Creativity

The obsession with finding that elusive creature called “creativity”, with tips and tricks to boost creativity and rituals that promise to make one more creative, is a reaction to a growing, gnawing hole in our hearts. It’s an attempt to patch up that hole, a blind effort to alleviate the symptoms without healing the root cause.

To understand the fallacy of actively seeking creativity simply ask yourself the question: what do I need this creativity for? Creativity is a natural outcome of a purposeful action. You don’t need to seek out creativity when you undertake a worthy task, it will come to you in as much capacity as your knowledge and experience will allow.

On contrast, purposeless action, an endeavor with no clear goals or commitments, always leaves its pursuers clouded in heavy fog, never having a clear idea of where to go or what to do next. It is in those cases that people tend to seek creativity, thinking that their uncreative mind is the cause of their problems. But however many rituals they perform, however many tips and tricks they digest, however many vials of inspirations they swallow, the gaping hole of purposelessness cannot be covered up. A meaningless task does not inspire creative solutions.
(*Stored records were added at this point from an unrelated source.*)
(** * Metadata Remote: the client-side consistency engine

  A shallow embedding of the selection, path-rewriting, request-sequencing,
  bulk-operation and inline-rename logic of the browser client
  (Files.Manager, Navigation.Tree and UI.Utilities), together with the
  properties of that logic stated in the design document; and of the
  dialog (UI.Dialog), the filter and sort controls, the actions menus and
  the reload of the tree, with the properties their code shows.

  Conventions of the embedding.
  - A JavaScript string is a [string]: a sequence of code units.  The
    case mapping and the trimming of strings belong to the engine: they
    are the methods of the class [Engine], and the code that filters and
    sorts a listing is modelled, and its properties are proved, for every
    engine.  The examples, and the code outside the listings, run with the
    engine of the ASCII range.
  - A JavaScript [Set] of strings is a duplicate-free list in insertion
    order (the order in which [Array.from] and [forEach] enumerate it).
  - A JavaScript object used as a map is an association list in insertion
    order of its keys: the order of [Object.keys] for keys that are no
    array indices, and the lookup for keys that name no member of
    [Object.prototype].
  - The selector engine of the browser is a parameter of the code that
    looks elements up by an unescaped path: a selector text is a selector
    or it is not, and then the lookup throws.
  - An [async] function is cut at its [await]: one definition for what runs
    when the request is issued, one for what runs when the response
    arrives.  A request in flight is a value: it is returned to the caller
    or recorded in the state, and the response may arrive at any later
    point.
  - Presentation-only effects (CSS classes, icons) are left out; what is
    displayed as data (the stats footer, the metadata panel, the progress
    bar, the texts and buttons of the dialog) and the focus inside the
    dialog are part of the state. *)

From Stdlib Require Import String Ascii List Bool Arith ZArith Lia.
From Stdlib Require Import Permutation Sorted RelationClasses OrdersEx.
Import ListNotations.

Local Open Scope list_scope.
Local Open Scope string_scope.

(* ================================================================== *)
(** ** JavaScript strings *)

Module JsString.

(** [s.startsWith(p)] *)
Definition startsWith (s p : string) : bool := String.prefix p s.

(** [s.includes(sub)] *)
Fixpoint includes (s sub : string) : bool :=
  String.prefix sub s ||
  match s with
  | EmptyString => false
  | String _ s' => includes s' sub
  end.

(** [s.slice(n)] and [s.substring(n)] for an index [0 <= n]. *)
Fixpoint slice (s : string) (n : nat) {struct n} : string :=
  match n, s with
  | O, _ => s
  | S _, EmptyString => EmptyString
  | S n', String _ s' => slice s' n'
  end.

Definition between (lo hi : nat) (c : ascii) : bool :=
  let n := nat_of_ascii c in (lo <=? n)%nat && (n <=? hi)%nat.

Definition lower_unit (c : ascii) : ascii :=
  if between 65 90 c then ascii_of_nat (nat_of_ascii c + 32) else c.

Definition upper_unit (c : ascii) : ascii :=
  if between 97 122 c then ascii_of_nat (nat_of_ascii c - 32) else c.

Fixpoint map_units (f : ascii -> ascii) (s : string) : string :=
  match s with
  | EmptyString => EmptyString
  | String c s' => String (f c) (map_units f s')
  end.


(** White space removed by [trim]: TAB, LF, VT, FF, CR and SPACE. *)
Definition is_space (c : ascii) : bool :=
  between 9 13 c || (nat_of_ascii c =? 32)%nat.

Fixpoint trimStart (s : string) : string :=
  match s with
  | EmptyString => EmptyString
  | String c s' => if is_space c then trimStart s' else s
  end.

Fixpoint trimEnd (s : string) : string :=
  match s with
  | EmptyString => EmptyString
  | String c s' =>
      match trimEnd s' with
      | EmptyString => if is_space c then EmptyString else String c EmptyString
      | t => String c t
      end
  end.

(** [String.prototype.toLowerCase], [toUpperCase] and [trim] belong to
    the engine, which knows the case mapping and the white space of all of
    Unicode.  The code that filters and sorts a listing is modelled for
    any engine. *)
Class Engine : Type := mkEngine {
  toLowerCase : string -> string;
  toUpperCase : string -> string;
  trim : string -> string;
  (** the empty string has no letters *)
  toLowerCase_empty : toLowerCase "" = ""
}.

(** The engine restricted to the ASCII range: the letters [A] to [Z] and
    [a] to [z], and the white space TAB, LF, VT, FF, CR and SPACE.  It is
    the engine of the examples and of the code outside the listings. *)
#[global] Instance ascii_engine : Engine := {|
  toLowerCase := map_units lower_unit;
  toUpperCase := map_units upper_unit;
  trim := fun s => trimEnd (trimStart s);
  toLowerCase_empty := eq_refl
|}.

Fixpoint has_unit (sep : ascii) (s : string) : bool :=
  match s with
  | EmptyString => false
  | String c s' => Ascii.eqb c sep || has_unit sep s'
  end.

(** [s.split(sep).pop()]: what follows the last [sep], all of [s] when
    there is none. *)
Fixpoint split_pop (sep : ascii) (s : string) : string :=
  match s with
  | EmptyString => EmptyString
  | String c s' =>
      if Ascii.eqb c sep || has_unit sep s' then split_pop sep s' else s
  end.

(** A string is truthy when it is not empty. *)
Definition truthy (s : string) : bool := negb (String.eqb s "").

Definition quote : ascii := ascii_of_nat 34.

End JsString.

(* ================================================================== *)
(** ** JavaScript sets of strings and objects used as maps *)

Module JsSet.

Definition t := list string.

Definition has (s : t) (x : string) : bool := existsb (String.eqb x) s.

Definition add (s : t) (x : string) : t := if has s x then s else (s ++ [x])%list.

Definition delete (s : t) (x : string) : t :=
  filter (fun y => negb (String.eqb y x)) s.

(** [new Set(iterable)] *)
Definition of_list (l : list string) : t := fold_left add l [].

Definition size (s : t) : nat := List.length s.

End JsSet.

Module JsObj.

Section Obj.
Context {V : Type}.

Definition t := list (string * V).

Fixpoint get (o : t) (k : string) : option V :=
  match o with
  | [] => None
  | (k', v) :: o' => if String.eqb k' k then Some v else get o' k
  end.

(** [o[k] = v]: an existing key keeps its place, a new one goes last. *)
Fixpoint set (o : t) (k : string) (v : V) : t :=
  match o with
  | [] => [(k, v)]
  | (k', v') :: o' =>
      if String.eqb k' k then (k', v) :: o' else (k', v') :: set o' k v
  end.

(** [delete o[k]] *)
Definition delete (o : t) (k : string) : t :=
  filter (fun kv => negb (String.eqb (fst kv) k)) o.

(** [Object.keys(o)] *)
Definition keys (o : t) : list string := map fst o.
End Obj.

Arguments t : clear implicits.

End JsObj.

(* ================================================================== *)
(** ** Nodes *)

(** An entry of a folder listing or of a file listing, as the remote
    service sends it.  [created], [date] and [size] may be missing. *)
Record Item : Type := mkItem {
  path : string;
  name : string;
  type : string;
  created : option Z;
  date : option Z;
  size : option Z
}.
When people work on pointless problems that they care little about, when they approach their work without a clear purpose, when they design solutions without reflecting their values or adhering to their principles, they inevitably find that they lack the energy and the vision to proceed, that the way forward is murky and ill defined, that their craft, which they had always thought they loved, has lost its former luster, that it now appears difficult and alien to them. In an attempt to rekindle their motivation and sharpen their focus they seek out that elusive beast they call “creativity”, believing that once they have caught just a tiny glimmer of it they would have enough fuel to break past their roadblock.

What they fail to see is that there is no roadblock – there is no roadblock because they haven’t chosen a road to follow. Their problems come not from a lack of creativity, but from a lack of purpose, from a lack of meaning, from a task they have no stake in nor truly believe in. You don’t need inspiration to write, you just have to have something to say. You don’t need creativity to design a product, you just have to believe in the value of the problem you’re solving. You don’t need creativity to do good work, it will come naturally if the work is fit for it. Meaningless problems don’t need creative solutions. The cure for creativity is a worthy cause.